Across these entries, work out how many lines carry the string "Hall", and give only that number.

[INPUT DATA Boundary: Start]

Lemma update_replaced network source now s s' r :
  update_fee_rate_estimates network source now s = (s', r) →
  (s' = s ∧ (network = BitcoinMainnet → r ≠ Ok tt)) ∨
  ∃ c, replaced c now s s' r ∧
    (∀ target, c !! target = adjust target <$> estimate_of network source target) ∧
    (all_estimated network source → ∀ target, is_Some (estimate_of network source target)).
Proof.
  destruct source as [[result|]|[] answer|rpc]; cbn [update_fee_rate_estimates].
  - unfold esplora_update, mbind at 1, cmd_bind at 1, lift.
    destruct result as [estimates|e|]; [|intros [= <- <-]; by left..]. cbn beta iota delta [map_err].
    case_decide; [intros [= <- <-]; by left|]. intros Hr%replace_cache. right. eexists. split; [exact Hr|].
    split; [|intros _ target; by eexists]. intros target.
    assert (Hd : NoDup ((λ target, (target, esplora_rate estimates target)) <$> get_all_conf_targets).*1).
    { rewrite <-list_fmap_compose. unfold compose. cbn [fst]. rewrite list_fmap_id. apply all_targets_nodup. }
    rewrite insert_all_lookup by done. f_equal. apply elem_of_list_to_map_1; [done|].
    apply list_elem_of_fmap. exists target. split; [done|apply all_targets].
  - intros [= <- <-]. by left.
  - unfold electrum_update, mbind at 1, cmd_bind at 1, lift. simpl negb. cbn beta iota.
    unfold get_fee_rate_cache_update. destruct answer as [[raw|e|]|]; [|intros [= <- <-]; by left..].
    cbn beta iota delta [map_err mbind outcome_bind]. case_decide as Hlen; [intros [= <- <-]; by left|].
    intros Hr%replace_cache. right. eexists. split; [exact Hr|]. split.
    + intros target. rewrite insert_all_lookup.
      { rewrite zip_targets. by rewrite list_lookup_fmap. }
      eapply sublist_NoDup; [apply all_targets_nodup|]. apply zip_sublist.
    + intros Hmain target. simpl in Hmain. apply fmap_is_Some, lookup_lt_is_Some.
      replace (length raw) with 10%nat; [by destruct target as [| |[]]; simpl; lia|].
      destruct (decide (length raw = 10%nat)) as [->|Hne]; [done|]. by destruct Hlen.
  - intros [= <- <-]. by left.
  - unfold bitcoind_update, mbind at 1, cmd_bind at 1, lift.
    destruct (collect_rates _ _ _ _) as [[c|]|e|] eqn:Hc; [| |intros [= <- <-]; by left..].
    2:{ intros [= <- <-]. left. split; [done|]. intros ->. by apply collect_main in Hc. }
    intros Hr%replace_cache. right. exists c. split; [exact Hr|].
    pose proof (collect_rates_Ok _ _ _ _ _ Hc all_targets_nodup) as Hall. split.
    + intros target. rewrite Hall. by rewrite decide_True by apply all_targets.
    + intros _ target. by eapply collect_all; [|apply all_targets].
Qed.

(** C27. A fee update from any source leaves everything as it was, and is then not reported
    as a success on the main network, or replaces the whole cache: each target's entry is
    its own estimate, adjusted; on the main network no target is left out; a rate from
    Esplora or Electrum is at least one satoshi per virtual byte whatever number the
    server sent; and only the result of writing the metrics is reported. *)
Theorem fees_replaced_whole network source now s s' r :
  (∀ n m x, convert_fee_rate n m = Some x → valid_binary 24 128 x = true) →
  floats_valid source →
  update_fee_rate_estimates network source now s = (s', r) →
  (s' = s ∧ (network = BitcoinMainnet → r ≠ Ok tt)) ∨
  let cached := OnchainFeeEstimator.fee_rate_cache (fee_estimator s') in
  (∀ target, cached !! target = adjust target <$> estimate_of network source target) ∧
  (all_estimated network source → ∀ target, is_Some (cached !! target)) ∧
  (floored source → ∀ target rate, estimate_of network source target = Some rate → 250 ≤ rate) ∧
  node_metrics s' = set_fee_rate_timestamp now (node_metrics s) ∧
  (kv_store s', r) = write_node_metrics metrics_encode (node_metrics s') (kv_store s).
Proof.
  intros Hc Hf [?|(c & (Hcache & Hm & Hw) & Hall & Hest)]%update_replaced; [by left|right].
  cbv zeta. rewrite Hcache. split_and!; [done| | |done|done].
  - intros He target. rewrite Hall. by apply fmap_is_Some, Hest.
  - intros Hfl target rate. by apply estimates_ge.
Qed.
End fees.
End ChainFees.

[INPUT DATA Boundary: End]

FINAL ANSWER: 4